We have sliced tomatoes for breakfast with our eggs, just like in England. What a delightful surprise of tastes — the blandness of scrambled eggs, the sharpness of cheddar cheese, and the pucker of sun ripened tomatoes. Lordy! Then sliced tomatoes with whatever for lunch, followed by a tomato choked, garden fresh salad, along with sweet corn, on-or-off the cob, string beans with bacon, and sliced cucumbers and onions for supper. Who needs a main meat dish? I love summer cuisine. “Eclectic” doesn’t quite describe it. “Old fashioned” does.
Did I mention our McIntosh apples? They’re so hard to find in supermarkets anymore, but such a flavorful apple, great for pies or eating raw. The Gala, Pink Lady, or Honey Crisp doesn’t even come close, in my estimation, to the raw cultivar excellence of “The Mac.” We are fortunate to have a McIntosh apple tree by our garden, and each year it is loaded to the ground with scrumptious, tart, red skinned, white fleshed beauties. If we don’t get our fill of raw string beans, cherry red tomatoes, or raw sweet corn, or even a pocket-knife-peeled cuke, while foraging in the garden, the tang of a freshly picked Mac brings a smile.
We’ve made new friends because of the garden. With an over abundance of cukes, we put out a notice on social media, “Free for the pick’n” or “Come and get’m, already picked!” The stampede began. Ruth, Harvey and Denise Snavely not only loved the cukes, but came back to help us peel, core and cook the Macs. What a great, old fashioned time! They have a food mill that attaches to a table top and squeezes the puree out of most anything. We processed 9 quarts of Mac apple sauce and labeled it, “Ginnie’s Sassy Apple Sauce.”

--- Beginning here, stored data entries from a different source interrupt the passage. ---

(* ===== verification/StreamSync.v ===== *)
(** * Stream synchronizer

    [src/source/std-data-sync/std-data-sync-stream]: the parts of an image arrive on one
    socket, the synchronizer counts them and announces an image when all parts are there.
    [image_id_queue] is a list, [meta_cache] a finite map from ids to the parts seen. *)

From S2P Require Import Prelude Formats Protocol Stats.

Record ImageAndSync : Type := {
  ias_image_id : Z;
  ias_n_corrupted : Z
}.

Record StreamSynchronizer : Type := {
  n_parts : Z;
  n_images_buffer : Z;
  image_id_queue : list Z;
  meta_cache : gmap Z Z
}.

Definition StreamSynchronizer_new (parts n_images_buffer : Z) : StreamSynchronizer :=
  {| n_parts := u64 parts; n_images_buffer := u64 n_images_buffer; image_id_queue := [];
     meta_cache := ∅ |}.

Definition set_queue (s : StreamSynchronizer) (q : list Z) (c : gmap Z Z) : StreamSynchronizer :=
  {| n_parts := n_parts s; n_images_buffer := n_images_buffer s; image_id_queue := q;
     meta_cache := c |}.

Definition is_new_image (s : StreamSynchronizer) (id : Z) : bool :=
  match meta_cache s !! id with Some _ => false | None => true end.

Definition is_queue_too_long (s : StreamSynchronizer) : bool :=
  n_images_buffer s <? zlen (image_id_queue s).

(** [front()] of an empty queue is undefined. *)
Definition drop_oldest_incomplete_image (s : StreamSynchronizer) : outcome StreamSynchronizer :=
  match image_id_queue s with
  | [] => Undef end_deref
  | id :: q => Ret (set_queue s q (delete id (meta_cache s)))
  end.

Definition push_new_image_to_queue (s : StreamSynchronizer) (id : Z) :
  outcome (Z * StreamSynchronizer) :=
  let s1 := set_queue s (image_id_queue s ++ [id]) (<[id := 0]> (meta_cache s)) in
  if is_queue_too_long s1 then
    let! s2 := drop_oldest_incomplete_image s1 in Ret (1, s2)
  else Ret (0, s1).
(** C21: the buffer store gives back what was put into it.  Images written with increasing ids by
    the buffer writer into an empty store, from any contents of the RAM buffer that have them, are all
    recorded in the database, and a reader that opens the store finds each of them at the recorded place of
    its file and decompresses it to the bytes the RAM buffer held, as soon as the writer has gone
    on to another file or closed its stream (before that the bytes may be in the stream:
    [unflushed_image_unreadable]).  The compressor never fails and the decompressor inverts it
    (otherwise: [uncompressed_image_unreadable]; ids that go back: [reopened_file_offset]); the
    files have less than 2^64 bytes, and no record has expired. *)
Theorem store_roundtrip blosc2_compress blosc2_decompress max_overhead prefix ring root items it d dest :
  (forall d, 0 < zlen d -> exists c, blosc2_compress d = Some c /\
     zlen c <= zlen d + max_overhead /\ blosc2_decompress c (zlen d) = Some d) ->
  StronglySorted Z.lt (pb_image_id ∘ fst <$> items) ->
  Forall (fun it => 0 <= pb_image_id (fst it)) items ->
  Forall (fun it => exists d, image_bytes ring (snd it) (fst it) = Ret d) items ->
  total_size blosc2_compress ring items < 2 ^ 64 ->
  it ∈ items -> image_bytes ring (snd it) (fst it) = Ret d -> 0 < zlen d -> zlen dest = zlen d ->
  exists st bm,
    foldO (fun st it => writer_step blosc2_compress prefix ring (snd it) (fst it) st) items
      {| ws_handler := FileHandler_new root; ws_files := ∅; ws_redis := redis_empty |} = Ret st /\
    get_metadata prefix (ws_redis st) (pb_image_id (fst it)) = Some bm /\
    forall disk,
      (visible (ws_handler st) (ws_files st) disk /\
       current_filename_ (ws_handler st) <> get_filename (ws_handler st) (pb_image_id (fst it))) \/
      visible (close_stream (ws_handler st)) (ws_files st) disk ->
      exists h', fh_read blosc2_decompress max_overhead (FileHandler_new root) disk
        (pb_image_id (fst it)) dest (pb_offset bm) (pb_size (pb_metadata bm)) = Ret (true, d, h').
Proof.
  intros Hblosc Hsort Hnn Hok Hsz Hit Hd Hpos Hdest.
  destruct (writer_run_spec blosc2_compress prefix ring root items Hsort Hnn Hok Hsz)
    as (st & log & Hrun & Hroot & Hst & _ & _ & Hrec).
  rewrite list.Forall_forall in Hrec.
  destruct (read_recorded blosc2_compress prefix ring blosc2_decompress max_overhead Hblosc
              _ _ log _ it d (FileHandler_new root) dest Hst (Hrec _ Hit) Hd Hpos)
    as (bm & h' & Hg & _ & Hr & _); [by rewrite Hroot|by left|done|].
  exists st, bm. split_and!; [done|done|]. intros disk Hdisk. exists h'. rewrite <- Hr. apply fh_read_file.
  rewrite (same_root_filename (ws_handler st)) by done.
  destruct Hdisk as [[(k & _ & ->) Hne]|E%closed_on_disk]; [by apply on_disk_other|by subst].
Qed.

Ginnie worried, stewed and wrung her hands over the okra. We had never grown okra before, so it was all a new experience. The plants grew and grew — to about five feet tall — and showed no signs of producing. Ginnie, her cup half empty, declared a waste of garden space. Then one day, a beautiful bloom appeared, like a hibiscus, which I’m told is a second cousin to okra. Hmm. Flowers and food will change a mood. More blooms! — followed by pixie cap fingers that grew and grew. Utilizing a recipe recommended by one of my readers, we now have appetizers of finger licking, crunchy, okra poppers. I wonder if we can sneak them into a movie?
The garden is a happy place. It’s also something that Ginnie and I enjoy doing together. I often stop by the garden on my way in from getting the mail. There are so many surprises, hidden deep within the foliage — decorative gourds that we thought had died, are now peeking out from rows of tall, dry, harvested corn; giant cukes, like submarines, lay hiding in the tall grass beside the garden; and tiny ears of strawberry popcorn slowly grow to maturity. We can’t decide if we’re going to pop or use the strawberry popcorn as fall decoration. We may do both.
I catch myself humming, “In the Garden.” “I come to the garden alone, while the dew still is on the roses, and the voice I hear, falling on my ear, the Son of God discloses.”
Not only is the garden a happy place, it’s a Spiritual place.
“Ginnie! I think we have enough lettuce for another pick’n!”